To that point, it isn’t supposed to be a surprise that advanced stats detailing how the Nuggets play without Jokic are not flattering. In fact, they rarely have been during his career in Denver, which is both a reflection of his greatness and the Nuggets’ struggles in providing him with a consistent No. 2 option. But the fact that it is not a new problem doesn’t change that it will hinder Denver’s championship hopes. 

Per Cleaning The Glass, the Nuggets play like a 65-win team when Jokic is on the floor. When he’s sitting? They play like a 19-win team. Denver scores 22.4 points per 100 possessions more when he’s controlling the flow of the offense; Jokic is in the 100th percentile in both those stats. The team’s shooting percentage shoots up by 8.5% with Jokic out there. Looking at it more broadly and simply, the Serbian big man has helped the Nuggets outscore their opponents by a total of 594 points this season while on the floor—second only to fellow MVP hopeful SGA in OKC.  

Even with his remarkable endurance, Jokic cannot play 48 minutes of every playoff game. Denver has to find a way to survive the absence of the greatness displayed by the stats above. 

The Cavaliers had an amazing season come a bit out of nowhere. Kenny Atkinson replaced J.B. Bickerstaff as head coach, but the roster from 2023–24’s 48-win team remained largely intact. The Cavs ripped off a 64-win season this year, earned the No. 1 seed in the East and set themselves up as legitimate threats to unseat the Celtics as NBA champions. 

How did this happen? A grand influx of factors, from better health to Evan Mobley’s emergence as a creator on offense to an unexpected Ty Jerome breakout season. But Cleveland has been especially buoyed by hot shooting from beyond the arc up and down the roster, a strong feature of the team’s two 15-game win streaks this year and something that never really faded throughout. 

As a team, the Cavs shot 38.3% from three-point land, which ranks second in the NBA behind the Milwaukee Bucks (and Cleveland took nearly five more attempts per game). They managed such a high percentage of shots made thanks to career shooting years from nearly every rotation player.
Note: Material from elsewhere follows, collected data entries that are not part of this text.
(* ===== verification/Transcript.v ===== *)
(** * The handshake hash binds the transcript (noise.go)

    [mixHash] chains what each side sent and received into the handshake hash.  Two runs
    that end with the same hash have the same transcript, unless they exhibit two inputs
    with one SHA-256 digest, which [collide] computes from them. *)
From S2P Require Import Prelude GoInts Constants Wire Builder Reader Sequences Codec Frame FrameFacts.
From S2P Require Import Cipher CipherProps Transport Hashes Keys KeysProps Handshake HandshakeProps.

Section Chain.
Context {sha : SHA256}.

(** [mixHash] of one message after another. *)
Definition chain (h : array 32) (ds : list (list u8)) : array 32 := fold_left mix ds h.

(** The two inputs of SHA-256 at the first place where they differ and their digests
    do not. *)
Fixpoint collide (h h' : array 32) (ds ds' : list (list u8)) : list u8 * list u8 :=
  match ds, ds' with
  | d :: ds, d' :: ds' =>
      let x := arr_bytes h ++ d in
      let y := arr_bytes h' ++ d' in
      if bool_decide (x ≠ y) && bool_decide (sha256 x = sha256 y) then (x, y)
      else collide (mix h d) (mix h' d') ds ds'
  | _, _ => ([], [])
  end.

Definition is_collision (p : list u8 * list u8) : Prop := p.1 ≠ p.2 ∧ sha256 p.1 = sha256 p.2.

Lemma mix_input_inj (h h' : array 32) d d' :
  arr_bytes h ++ d = arr_bytes h' ++ d' → h = h' ∧ d = d'.
Proof.
  intros E. apply app_inj_1 in E as [E ->]; [|by rewrite !length_arr].
  split; [|done]. by apply array_ext.
Qed.

Lemma chain_collides ds : ∀ ds' h h', length ds = length ds' → chain h ds = chain h' ds' →
  (h = h' ∧ ds = ds') ∨ is_collision (collide h h' ds ds').
Proof.
  induction ds as [|d ds IH]; intros [|d' ds'] h h' Hl E; try discriminate Hl; [by left|].
  injection Hl as Hl. cbn [chain fold_left collide] in *. cbn zeta.
  destruct (bool_decide (_ ≠ _)) eqn:Ex; [apply bool_decide_eq_true in Ex|apply bool_decide_eq_false in Ex].
  - destruct (bool_decide (sha256 _ = _)) eqn:Ed; cbn [andb].
    + apply bool_decide_eq_true in Ed. by right.
    + apply bool_decide_eq_false in Ed. destruct (IH ds' _ _ Hl E) as [[Hm _]|?]; [|by right].
      done.
  - apply dec_stable in Ex. apply mix_input_inj in Ex as [-> ->]. cbn [andb].
    destruct (IH ds' _ _ Hl E) as [[_ ->]|?]; [by left|by right].
Qed.
End Chain.

(** ** The hash at the end of a run *)

Section Runs.
Context {ae : AEAD} {fl : GoFloat} {sha : SHA256} {ec : Secp256k1} {go : GoAlloc}.

(** What is mixed into the hash: the initiator's key, its empty payload, and the three
    parts of the responder's message. *)
Definition transcript (e re cs cc : list u8) : list (list u8) := [e; []; re; cs; cc].

Lemma encryptAndHash_h p hs c hs' : encryptAndHash p hs = Ret (c, hs') →
  hs_h hs' = mix (hs_h hs) (sbytes c).
Proof.
  unfold encryptAndHash, mbind, outcome_bind, mret, outcome_ret. destruct (negb _).
  - destruct (EncryptWithAd _ _ _) as [[[c1 e1] cs1]|]; [|done]. by intros [= <- <-].
  - by intros [= <- <-].
Qed.

Lemma decryptAndHash_h c hs p hs' : decryptAndHash c hs = Ret (p, None, hs') →
  hs_h hs' = mix (hs_h hs) c.
Proof.
  unfold decryptAndHash, mbind, outcome_bind, mret, outcome_ret. destruct (negb _).
  - destruct (DecryptWithAd _ _ _) as [[[c1 [e1|]] cs1]|]; [done| |done]. by intros [= <- <-].
  - by intros [= <- <-].
Qed.

Lemma mixKey_h k hs : hs_h (mixKey k hs) = hs_h hs.
Proof. unfold mixKey. by destruct (HKDF _ _). Qed.

Lemma start_handshake_h hs : hs_h (start_handshake hs) = handshakeInit.2.
Proof. done. Qed.

Lemma initiator_transcript eph rw hs send recv rw' hs' :
  PerformHandshakeInitiator eph rw hs = Ret (Some send, Some recv, None, rw', hs') →
  ∃ re cs cc, rw_out rw' = rw_out rw ++ [SerializeEllswiftBytes eph] ∧
    st_data (rw_in rw) = re ++ cs ++ cc ++ st_data (rw_in rw') ∧
    hs_h hs' = chain handshakeInit.2 (transcript (SerializeEllswiftBytes eph) re cs cc).
Proof.
  unfold PerformHandshakeInitiator. set (e := SerializeEllswiftBytes eph).
  rewrite (proj1 (hash_unkeyed (mixHash e (start_handshake hs)) eq_refl)).
  unfold mbind, outcome_bind, mret, outcome_ret. unfold rw_ReadFull.
  destruct (ReadFull 234 _) as [[pt2 [?|]] r] eqn:Er; [done|].
  apply ReadFull_ok in Er as (Hl & Hd & _). destruct (cut_act2 pt2 Hl) as (Hcut & _).
  destruct (slice_to_array 64 _) as [re|]; [|done].
  destruct (ecdh _ _ _) as [ee|]; [|done].
  destruct (decryptAndHash _ _) as [[[p [?|]] hs2]|] eqn:E1; [done| |done].
  destruct (slice_to_array 64 p) as [rs|]; [|done].
  destruct (ecdh _ rs _) as [es|]; [|done].
  destruct (decryptAndHash (drop 144 pt2) _) as [[[q [?|]] hs3]|] eqn:E2; [done| |done].
  destruct (SIGNATURE_NOISE_MESSAGE_Decode _ _) as [[cert [?|]]|]; [done| |done].
  destruct (split_keys _). intros [= <- <- <- <-].
  exists (take 64 pt2), (take 80 (drop 64 pt2)), (drop 144 pt2).
  split; [done|]. split; [cbn [rw_in]; rewrite Hd, Hcut at 1; by rewrite <- !app_assoc|].
  apply decryptAndHash_h in E1, E2. cbn [set_cert hs_h]. rewrite E2, mixKey_h. cbn [set_serverStatic hs_h].
  by rewrite E1, mixKey_h.
Qed.

Lemma responder_transcript eph static cert rw hs recv send rw' hs' :
  PerformHandshakeResponder eph rw (Some cert) (Some static) hs = Ret (Some recv, Some send, None, rw', hs') →
  ∃ e cs cc, st_data (rw_in rw) = e ++ st_data (rw_in rw') ∧
    rw_out rw' = rw_out rw ++ [SerializeEllswiftBytes eph ++ cs ++ cc] ∧
    hs_h hs' = chain handshakeInit.2 (transcript e (SerializeEllswiftBytes eph) cs cc).
Proof.
  unfold PerformHandshakeResponder. set (re := SerializeEllswiftBytes eph). unfold rw_ReadFull.
  destruct (ReadFull 64 _) as [[e [?|]] r] eqn:Er; [done|].
  apply ReadFull_ok in Er as (_ & Hd & _).
  rewrite (proj2 (hash_unkeyed (mixHash e (start_handshake hs)) eq_refl)).
  unfold mbind, outcome_bind, mret, outcome_ret.
  destruct (slice_to_array 64 _) as [e1|]; [|done]. destruct (ecdh _ _ _) as [ee|]; [|done].
  destruct (encryptAndHash (SerializeEllswiftBytes static) _) as [[c1 hs2]|] eqn:E1; [|done].
  destruct (ecdh static _ _) as [es|]; [|done].
  destruct (SIGNATURE_NOISE_MESSAGE_Encode cert) as [cb [?|]]; [done|].
  destruct (encryptAndHash (sbytes cb) _) as [[c2 hs3]|] eqn:E2; [|done].
  destruct (split_keys _). intros [= <- <- <- <-].
  exists e, (sbytes c1), (sbytes c2). split; [done|].
  split; [cbn [rw_Write rw_out]; by rewrite <- app_assoc|].
  apply encryptAndHash_h in E1, E2. by rewrite E2, mixKey_h, E1, mixKey_h.
Qed.

(** C6: the handshake hash binds the transcript.  Two completed runs, of an initiator and of
    a responder, on any connections and whatever a man in the middle did to them: if they
    end with the same handshake hash, then what the initiator sent is what the responder
    read, and what the responder sent is what the initiator read, part by part; or else
    [collide], given what the two sent and received, computes two different inputs with
    the same SHA-256 digest.  Already equal hashes at the point where the certificate is
    sealed and opened, whose additional data they are, bind the two ephemeral keys and
    the sealed static key. *)
Theorem handshake_hash_binds_transcript ki kr s cert rwi rwr hsi hsr sendi recvi sendr recvr rwi' rwr' hsi' hsr'
    (Hi : PerformHandshakeInitiator ki rwi hsi = Ret (Some sendi, Some recvi, None, rwi', hsi'))
    (Hr : PerformHandshakeResponder kr rwr (Some cert) (Some s) hsr =
      Ret (Some recvr, Some sendr, None, rwr', hsr')) :
  ∃ e re cs cc e' re' cs' cc',
    rw_out rwi' = rw_out rwi ++ [e] ∧ st_data (rw_in rwi) = re ++ cs ++ cc ++ st_data (rw_in rwi') ∧
    st_data (rw_in rwr) = e' ++ st_data (rw_in rwr') ∧ rw_out rwr' = rw_out rwr ++ [re' ++ cs' ++ cc'] ∧
    (hs_h hsi' = hs_h hsr' →
     (e = e' ∧ re = re' ∧ cs = cs' ∧ cc = cc') ∨
     is_collision (collide handshakeInit.2 handshakeInit.2 (transcript e re cs cc) (transcript e' re' cs' cc'))) ∧
    (hash2 e re cs = hash2 e' re' cs' →
     (e = e' ∧ re = re' ∧ cs = cs') ∨
     is_collision (collide handshakeInit.2 handshakeInit.2 [e; []; re; cs] [e'; []; re'; cs'])).
Proof.
  apply initiator_transcript in Hi as (re & cs & cc & Ho & Hd & Hh).
  apply responder_transcript in Hr as (e' & cs' & cc' & Hd' & Ho' & Hh').
  do 8 eexists. split; [exact Ho|]. split; [exact Hd|]. split; [exact Hd'|]. split; [exact Ho'|].
  rewrite Hh, Hh'. split; intros E; (apply chain_collides in E || apply (chain_collides [_; _; _; _] [_; _; _; _]) in E);
    try done; (destruct E as [[_ E]|E]; [left; by injection E|by right]).
Qed.
End Runs.

(** ** Witness *)

Lemma handshake_hash_binds_transcript_witness : ∃ e e' re cs cc : list u8,
  [SerializeEllswiftBytes (ec := toy_curve) toy_keypair] = [] ++ [e] ∧
  SerializeEllswiftBytes (ec := toy_curve) toy_keypair ++ [] = e' ++ [] ∧
  ∃ r, PerformHandshakeInitiator (ae := toy_aead) (fl := half_range_float) (sha := toy_sha) (ec := toy_curve)
    toy_keypair (delivers ((re ++ cs ++ cc) ++ []) "EOF") zero_handshake = Ret r.
Proof.
  destruct (handshake_runs (ae := toy_aead) (laws := toy_aead_laws) (fl := half_range_float)
    (sha := toy_sha) (ec := toy_curve) (elaws := toy_ellswift_laws) (go := exact_alloc)
    toy_keypair toy_keypair toy_keypair toy_cert zero_handshake zero_handshake [] [] "EOF" "EOF"
    toy_max toy_keypair_ok toy_keypair_ok toy_keypair_ok)
    as (k1 & k2 & msg & hsi & hsr & Er & Ei & _).
  destruct (handshake_hash_binds_transcript (ae := toy_aead) (fl := half_range_float) (sha := toy_sha)
    (ec := toy_curve) (go := exact_alloc) _ _ _ _ _ _ _ _ _ _ _ _ _ _ _ _ Ei Er)
    as (e & re & cs & cc & e' & re' & cs' & cc' & Ho & _ & Hd & Ho' & _).
  exists e, e', re', cs', cc'. split; [exact Ho|]. split; [exact Hd|].
  assert (msg = re' ++ cs' ++ cc') as <- by (injection Ho' as <-; reflexivity).
  eexists. exact Ei.
Defined.
(* ===== verification/LoggerRun.v ===== *)
(** * The example client as a whole (examples/logger/logger.go)

    After the handshake the client is two goroutines: the reading one, which logs frames
    and keeps the channel that it was given, and [main], which writes two frames, waits
    for a signal, and closes the channel.  They share the connection, of which the one
    uses the receiving half and the other the sending half, and the variable [chanid].
    Their steps interleave; [loog.Fatal], a panic and [main]'s return end the process. *)
From S2P Require Import Prelude GoInts Constants U256 Wire Builder Reader Sequences Codec CoreMessages.
From S2P Require Import MiningMessages MiningCodecs Frame FrameFacts Cipher CipherProps Transport Hashes.
From S2P Require Import Keys KeysProps Handshake HandshakeProps Conn Server Logger.

(** Where [main] is: before the two frames, at [<-sigs], after the test of [chanid] that
    found a channel, before [conn.Close()]. *)
Inductive main_at :=
| MSetup
| MOpenChan
| MSignal
| MClosing
| MCloseConn
| MReturned.

(** How the process ended, if it did before [main] returned. *)
Inductive crash :=
| CrashFatal (msg : string)
| CrashPanic (p : panic).

Record logger := {
  lg_main : main_at;
  lg_reading : bool;         (* the other goroutine has not returned *)
  lg_conn : Sv2Conn;
  lg_chanid : Z;
  lg_crash : option crash
}.

Definition logger_at (m : main_at) (reading : bool) (conn : Sv2Conn) (chanid : Z) : logger :=
  {| lg_main := m; lg_reading := reading; lg_conn := conn; lg_chanid := chanid; lg_crash := None |}.
Definition crashed (c : crash) (s : logger) : logger :=
  {| lg_main := lg_main s; lg_reading := lg_reading s; lg_conn := lg_conn s; lg_chanid := lg_chanid s;
     lg_crash := Some c |}.

(** After the handshake. *)
Definition logger_begin (conn : Sv2Conn) : logger := logger_at MSetup true conn (-1).

Section Run.
Context {ae : AEAD} {fl : GoFloat} {go : GoAlloc} {net : NetConn} {errs : NetErrors}.
Context (setup openchan : option Frame).

(** [_, err = conn.WriteFrame(frame)], then [loog.Fatal] or the next statement. *)
Definition write_or_die (frame : option Frame) (next : main_at) (s : logger) : logger :=
  match WriteFrame frame (lg_conn s) with
  | Panic p => crashed (CrashPanic p) s
  | Ret (_, err, conn, _) =>
      let s := logger_at (lg_main s) (lg_reading s) conn (lg_chanid s) in
      match err with
      | Some e => crashed (CrashFatal e) s
      | None => logger_at next (lg_reading s) conn (lg_chanid s)
      end
  end.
In fact, of the nine main rotation players who averaged at least 19 minutes per game for Cleveland entering the playoffs (excluding Jarrett Allen, a non-shooter), seven shot better than their career shooting percentage from three-point land.

Player

Career 3P%

2024–25 3P%

Donovan Mitchell

36.6%

36.8%

Darius Garland

38.4%

40.1%

Evan Mobley

26.5%

37.0%

Max Strus

36.5%

38.6%

DeAndre Hunter

36.3%

40.5%

Ty Jerome

35.2%

43.9%

Isaac Okoro

34.7%

37.1%

As you can see, some of those improvements are marginal, and in the case of the younger players could simply be a reflection of their development as shooters. But it is undeniable the Cavaliers have been blessed with great shooting luck this season. Will it carry over to postseason play? Or will Cleveland have to fight through its first prolonged shooting slump of the year at the most inopportune time? It’s impossible to predict, but definitely something to watch.